(** C6, amended. On an open database [updateReminder] resolves without
    touching anything when the field set is empty or holds only [undefined]
    values.  For a stored id, when the platform accepts the statement and no
    number provided is [NaN], it resolves and the record under that id then
    holds, in every column other than [id], the provided value where the
    field set gives one that is not [undefined], and its old content
    otherwise; a provided number is held as the engine keeps it, which is
    the number itself except that [-0] is kept as [0]; the [id] column keeps
    its content even when the field set provides an id; the other records
    are as before. *)
Theorem updateReminder_applies_provided_fields :
  forall (P : Platform) (w : World) (id : string) (updates : list Entry.t),
    db w = true ->
    ((forall e, In e updates -> DatabaseService.bound e = None) ->
     DatabaseService.updateReminder id updates P w = (Resolved tt, w)) /\
    (forall row,
        stored w id = Some row ->
        rejection P (steps w) = None ->
        (forall e, In e updates ->
                   DatabaseService.bound e <> Some (SQLite.Number JS.NaN)) ->
        exists w' row',
          DatabaseService.updateReminder id updates P w = (Resolved tt, w') /\
          stored w' id = Some row' /\
          (forall c,
              SQLite.cell c row' =
                match provided c updates with
                | Some v => if Column.eqb c Column.id
                            then SQLite.cell c row else SQLite.keptValue v
                | None => SQLite.cell c row
                end) /\
          (forall k, k <> id -> stored w' k = stored w k)).
Proof.
  intros P w id updates Hdb. split.
  - intros Hnone.
    unfold DatabaseService.updateReminder, DatabaseService.requireDb,
      bind, get, ret.
    rewrite Hdb, (collect_nothing updates Hnone). reflexivity.
  - intros row Hst Hrej Hnan.
    apply (updateReminder_stored P w id updates row Hdb Hst Hrej Hnan).
Qed.

Lemma updateReminder_applies_provided_fields_witness :
  DatabaseService.updateReminder "r1" [Entry.description None] Scenario.host
    (Scenario.world [Scenario.r1])
  = (Resolved tt, Scenario.world [Scenario.r1]) /\
  exists w' row',
    DatabaseService.updateReminder "r1"
      [Entry.id (Some "r2"); Entry.isActive (Some false);
       Entry.description None; Entry.radius (Some (JS.ofZ 75))]
      Scenario.host (Scenario.world [Scenario.r1]) = (Resolved tt, w') /\
    stored w' "r1" = Some row' /\
    (forall c,
        SQLite.cell c row' =
          match c with
          | Column.isActive => SQLite.Number (JS.ofZ 0)
          | Column.radius => SQLite.Number (JS.ofZ 75)
          | _ => SQLite.cell c Scenario.r1
          end) /\
    (forall k, k <> "r1" -> stored w' k = stored (Scenario.world [Scenario.r1]) k).
Proof.
  split.
  - apply (updateReminder_applies_provided_fields Scenario.host
             (Scenario.world [Scenario.r1]) "r1" [Entry.description None]
             eq_refl).
    intros e [<- | []]. reflexivity.
  - destruct (updateReminder_applies_provided_fields Scenario.host
                (Scenario.world [Scenario.r1]) "r1"
                [Entry.id (Some "r2"); Entry.isActive (Some false);
                 Entry.description None; Entry.radius (Some (JS.ofZ 75))]
                eq_refl) as [_ H].
    destruct (H Scenario.r1 eq_refl eq_refl) as (w' & row' & Hrun & Hst & Hc & Hk).
    { intros e [<- | [<- | [<- | [<- | []]]]]; discriminate. }
    exists w', row'. split; [exact Hrun|]. split; [exact Hst|].
    split; [|exact Hk].
    intros c. rewrite (Hc c). destruct c; reflexivity.
Defined.

(** ** What every store operation respects *)

Section Respects.

Variable R : World -> World -> Prop.
Hypothesis R_refl : forall w, R w w.
Hypothesis R_trans : forall a b c, R a b -> R b c -> R a c.

Lemma respects_ret : forall (A : Type) (a : A), respects R (ret a).
Proof. intros A a P w c w' H. inversion H; subst. apply R_refl. Qed.

Lemma respects_throw : forall (A : Type) (e : Error), respects R (@throw A e).
Proof. intros A e P w c w' H. inversion H; subst. apply R_refl. Qed.

Lemma respects_get :
  forall (A : Type) (f : World -> A), respects R (get f).
Proof. intros A f P w c w' H. inversion H; subst. apply R_refl. Qed.

Lemma respects_ask :
  forall (A : Type) (f : Platform -> A), respects R (ask f).
Proof. intros A f P w c w' H. inversion H; subst. apply R_refl. Qed.

Lemma respects_modify :
  forall f, (forall w, R w (f w)) -> respects R (modify f).
Proof. intros f Hf P w c w' H. inversion H; subst. apply Hf. Qed.

Lemma respects_bind :
  forall (A B : Type) (m : M A) (k : A -> M B),
    respects R m -> (forall a, respects R (k a)) -> respects R (bind m k).
Proof.
  intros A B m k Hm Hk P w c w' H. unfold bind in H.
  destruct (m P w) as [[a|e] w1] eqn:Em.
  - apply (R_trans w w1 w'); [apply (Hm P w _ _ Em) | apply (Hk a P w1 _ _ H)].
  - inversion H; subst. apply (Hm P w _ _ Em).
Qed.

Lemma respects_tryCatch :
  forall (A : Type) (body : M A) (handler : Error -> M A),
    respects R body -> (forall e, respects R (handler e)) ->
    respects R (tryCatch body handler).
Proof.
  intros A body handler Hb Hh P w c w' H. unfold tryCatch in H.
  destruct (body P w) as [[a|e] w1] eqn:Eb.
  - inversion H; subst. apply (Hb P w _ _ Eb).
  - apply (R_trans w w1 w'); [apply (Hb P w _ _ Eb) | apply (Hh e P w1 _ _ H)].
Qed.

Hypothesis R_tick : forall P w, R w (tick P w).
Hypothesis R_emit : forall e w, R w (emit e w).
Hypothesis R_setDb : forall b w, R w (setDb b w).

Lemma respects_platformCall : respects R platformCall.
Proof.
  intros P w c w' H. unfold platformCall in H.
  destruct (rejection P (steps w)); inversion H; subst; apply R_tick.
Qed.

Lemma respects_Date_now : respects R Date_now.
Proof. intros P w c w' H. inversion H; subst. apply R_tick. Qed.

Lemma respects_Math_random_suffix : respects R Math_random_suffix.
Proof. intros P w c w' H. inversion H; subst. apply R_tick. Qed.

Lemma respects_console_error :
  forall s e, respects R (console_error s e).
Proof. intros s e. apply respects_modify. intros w. apply R_emit. Qed.

Lemma respects_requireDb : respects R DatabaseService.requireDb.
Proof.
  apply respects_bind; [apply respects_get|].
  intros []; [apply respects_ret | apply respects_throw].
Qed.

Lemma respects_getFirstAsync : forall key, respects R (getFirstAsync key).
Proof.
  intros key. apply respects_bind; [apply respects_platformCall|]. intros _.
  apply respects_bind; [apply respects_get|].
  intros [t|]; [apply respects_ret | apply respects_throw].
Qed.

Lemma respects_getAllAsync : respects R getAllAsync.
Proof.
  apply respects_bind; [apply respects_platformCall|]. intros _.
  apply respects_bind; [apply respects_get|].
  intros [t|]; [apply respects_ret | apply respects_throw].
Qed.

(** [runAsync] respects [R] when storing the statement's result does. *)
Lemma respects_runAsync :
  forall s,
    (forall w t', exec s (reminders w) = Resolved t' -> R w (setReminders t' w)) ->
    respects R (runAsync s).
Proof.
  intros s Hs P w c w' H. unfold runAsync, bind, get in H.
  destruct (platformCall P w) as [[[]|e] w1] eqn:Ec.
  - pose proof (respects_platformCall P w _ _ Ec) as H1.
    destruct (exec s (reminders w1)) as [t'|e] eqn:Ee.
    + unfold modify in H. inversion H; subst.
      apply (R_trans w w1 _ H1).
      apply (R_trans w1 (setReminders t' w1) _ (Hs w1 t' Ee)).
      apply R_emit.
    + inversion H; subst. exact H1.
  - inversion H; subst. apply (respects_platformCall P w _ _ Ec).
Qed.

End Respects.

(** ** [triggeredAt] stays set *)

Lemma keepsTriggered_same_table :
  forall id w w', reminders w' = reminders w -> keepsTriggered id w w'.
Proof. intros id w w' H Ht. rewrite H. exact Ht. Qed.

Lemma selectById_app_old :
  forall key t t2 r,
    SQLite.selectById key t = Some r ->
    SQLite.selectById key (t ++ t2)%list = Some r.
Proof.
  induction t as [|r0 rest IH]; intros t2 r H; simpl in *.
  - discriminate H.
  - destruct (String.eqb (SQLite.Row.id r0) key); [exact H | apply IH; exact H].
Qed.

Lemma insert_appends :
  forall params t t',
    SQLite.insert params t = Resolved t' -> exists row, t' = (t ++ [row])%list.
Proof.
  intros params t t' H. unfold SQLite.insert in H.
  do 12 (destruct params as [|? params]; try discriminate H).
  repeat match type of H with
         | SQLite.andThen ?c _ = _ =>
             destruct c; simpl in H; [|discriminate H]
         end.
  destruct (SQLite.selectById _ t); [discriminate H|].
  inversion H; subst. eexists; reflexivity.
Qed.

Lemma selectById_delete_other :
  forall key k t,
    k <> key -> SQLite.selectById key (SQLite.delete k t) = SQLite.selectById key t.
Proof.
  intros key k. induction t as [|r rest IH]; intros Hk; simpl.
  - reflexivity.
  - destruct (String.eqb (SQLite.Row.id r) k) eqn:Ek; simpl.
    + apply String.eqb_eq in Ek.
      destruct (String.eqb (SQLite.Row.id r) key) eqn:E.
      * apply String.eqb_eq in E. congruence.
      * apply IH; exact Hk.
    + destruct (String.eqb (SQLite.Row.id r) key); [reflexivity | apply IH; exact Hk].
Qed.

Lemma bound_not_null :
  forall e, DatabaseService.bound e <> Some SQLite.Null.
Proof. intros [[]|[]|[]|[]|[]|[]|[]|[]|[]|[]|[]|[]]; discriminate. Qed.

Lemma provided_not_null :
  forall c updates, provided c updates <> Some SQLite.Null.
Proof.
  intros c. induction updates as [|e rest IH]; simpl.
  - discriminate.
  - destruct (provided c rest) as [v|]; [exact IH|].
    destruct (Column.eqb (Entry.key e) c); [apply bound_not_null | discriminate].
Qed.

(** The assignments gathered by [collect] never empty [triggeredAt]. *)
Lemma collect_keeps_triggeredAt :
  forall updates fields values r r' v,
    DatabaseService.collect updates = (fields, values) ->
    SQLite.setCells (combine fields values) r = Resolved r' ->
    SQLite.Row.triggeredAt r = Some v ->
    exists v', SQLite.Row.triggeredAt r' = Some v'.
Proof.
  intros updates fields values r r' v Hc Hset Hv.
  pose proof (collect_setCells_cell _ _ _ _ _ Hc Hset Column.triggeredAt) as H.
  pose proof (provided_not_null Column.triggeredAt updates) as Hn.
  simpl in H. rewrite Hv in H.
  destruct (SQLite.Row.triggeredAt r') as [v'|]; [exists v'; reflexivity|].
  simpl in H.
  destruct (provided Column.triggeredAt updates) as [b|]; [|discriminate H].
  destruct b; simpl in H; try discriminate H.
  contradiction Hn. reflexivity.
Qed.

Section KeepsTriggered.

Variable id : string.

Lemma keeps_refl : forall w, keepsTriggered id w w.
Proof. intros w H. exact H. Qed.

Lemma keeps_trans :
  forall a b c,
    keepsTriggered id a b -> keepsTriggered id b c -> keepsTriggered id a c.
Proof. intros a b c Hab Hbc H. apply Hbc, Hab, H. Qed.

Lemma keeps_tick : forall P w, keepsTriggered id w (tick P w).
Proof. intros P w. apply keepsTriggered_same_table. reflexivity. Qed.

Lemma keeps_emit : forall e w, keepsTriggered id w (emit e w).
Proof. intros e w. apply keepsTriggered_same_table. reflexivity. Qed.

Lemma keeps_setDb : forall b w, keepsTriggered id w (setDb b w).
Proof. intros b w. apply keepsTriggered_same_table. reflexivity. Qed.

Lemma keeps_create :
  forall w t',
    exec CreateTableIfNotExists (reminders w) = Resolved t' ->
    keepsTriggered id w (setReminders t' w).
Proof.
  intros w t' H (row & v & Hrow & Hv). exists row, v.
  destruct (reminders w) as [t|] eqn:Ht; [|discriminate Hrow].
  simpl in H. inversion H; subst. simpl. auto.
Qed.

Lemma keeps_insert :
  forall params w t',
    exec (InsertInto params) (reminders w) = Resolved t' ->
    keepsTriggered id w (setReminders t' w).
Proof.
  intros params w t' H (row & v & Hrow & Hv). exists row, v.
  destruct (reminders w) as [t|] eqn:Ht; [|discriminate Hrow].
  simpl in H.
  destruct (SQLite.insert params t) as [t1|] eqn:Hi; [|discriminate H].
  simpl in H. inversion H; subst.
  destruct (insert_appends _ _ _ Hi) as [r ->].
  simpl. split; [apply selectById_app_old; exact Hrow | exact Hv].
Qed.

Lemma keeps_delete :
  forall k w t',
    k <> id ->
    exec (DeleteFrom k) (reminders w) = Resolved t' ->
    keepsTriggered id w (setReminders t' w).
Proof.
  intros k w t' Hk H (row & v & Hrow & Hv). exists row, v.
  destruct (reminders w) as [t|] eqn:Ht; [|discriminate Hrow].
  simpl in H. inversion H; subst. simpl.
  rewrite selectById_delete_other by exact Hk. auto.
Qed.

——

== Your instructions ==
Using the entries shown above, reproduce verbatim the lines from the line bearing "statement and no" to the line bearing "the number itself", inclusive.

== Exercise output ==
    values.  For a stored id, when the platform accepts the statement and no
    number provided is [NaN], it resolves and the record under that id then
    holds, in every column other than [id], the provided value where the
    field set gives one that is not [undefined], and its old content
    otherwise; a provided number is held as the engine keeps it, which is
    the number itself except that [-0] is kept as [0]; the [id] column keeps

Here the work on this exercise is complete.